AI: How can I help you

AI: How can I help you today?

One of the most fascinating aspects of ChatGPT is that it can remember earlier parts of your conversation. For example, if you ask it “What is the capital of Italy?”, it correctly responds “Rome”. If you then ask “How long has it been the capital?”, it’s able to infer that “it” means Rome as the capital, and correctly responds with 1871. How is it able to do that?

ChatGPT has something called a context window, which is like a form of working memory.
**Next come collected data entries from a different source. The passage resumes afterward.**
(** An identifier, with the text after it: quoted and not empty, or a letter
    or underscore (or a byte of a longer character) with letters, underscores,
    digits and dollars after it, folded to lower case and not one of the
    [reserved] words.  (The truncation to 63 bytes is left out.) *)
Definition ident_start (c : Z) : bool := is_letter c || (c =? cUnderscore) || (128 <=? c).
Definition ident_cont (c : Z) : bool := ident_start c || digit c || (c =? cDollar).
Fixpoint span_ident (s : bytes) : bytes * bytes :=
  match s with
  | c :: t => if ident_cont c then let (a, b) := span_ident t in (c :: a, b) else ([], s)
  | [] => ([], [])
  end.
Definition fold_case (s : bytes) : bytes := map (fun c => if is_upper c then c + 32 else c) s.
Definition read_ident (reserved : bytes -> bool) (s : bytes) : option (bytes * bytes) :=
  match s with
  | [] => None
  | c :: t =>
      if c =? cDquote then
        match read_quoted t with Some ([], _) => None | r => r end
      else if ident_start c then
        let (a, rest) := span_ident s in
        if reserved (fold_case a) then None else Some (fold_case a, rest)
      else None
  end.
Each of OpenAI’s models has different window sizes, bounded by the sum of input and output tokens. When the number of tokens exceeds the window size, the oldest tokens get dropped off the back, and ChatGPT “forgets” about those things.

gpt 4 streaming 02 Confluent

As we’ll see in a minute, context windows are the key to evolving ChatGPT’s capabilities.

Making GPT-4 understand your business

With that basic primer on how ChatGPT works, it’s easy to see why it can’t tell your customer if their flight was delayed or if they can upgrade to first class. It doesn’t know anything about that. What can we do?

The answer is to modify GPT and work with it directly, rather than go through ChatGPT’s higher-level interface. For the purposes of this blog post, I’ll target the GPT-4 model (and refer to it as GPT hereafter for concision).

There are generally two ways to modify how GPT behaves: fine-tuning and search. With fine-tuning, you retrain the base neural network with new data to adjust each of the weights. But this approach isn’t recommended by OpenAI and others because it’s hard to get the model to memorize data with the level of accuracy needed to serve an enterprise application. Not to mention any data it’s fine-tuned with may become immediately out of date.

That leaves us with search. The basic idea is that just before you submit a prompt to GPT, you go elsewhere and look up relevant information and prepend it to the prompt. You instruct GPT to use that information as a prefix to the prompt, essentially providing your own set of facts to the context window at runtime.

gpt 4 streaming 03 Confluent

If you were to do it manually, your prompt would look something like this:

You are a friendly airline support agent. Use only the following facts to answer questions. If you don’t know the answer, you will say “Sorry, I don’t know. Let me contact a human to help.” and nothing else.

The customer talking to you is named Michael.

Michael has booked flight 105.

Michael is flying economy class for flight 105.

Flight 105 is scheduled for June 2nd.

Flight 105 flies from Seattle to Austin.

Michael has booked flight 210.

Michael is flying economy class for flight 210.

Flight 210 is scheduled for June 10th.

Flight 210 flies from Austin to Seattle.

Flight 105 has 2 first class seats left.

Flight 210 has 0 first class seats left.

A customer may upgrade from economy class to first class if there is at least 1 first class seat left on the flight and the customer is not already first class on that flight.

If the customer asks to upgrade to first class, then you will confirm which flight.

When you are ready to begin, say “How can I help you today?”

Compared to fine-tuning, the search approach is a lot easier to understand, less error-prone, and more suitable for situations that require factual answers. And while it might look like a hack, this is exactly the approach being taken by some of the best-known AI products like GitHub Copilot.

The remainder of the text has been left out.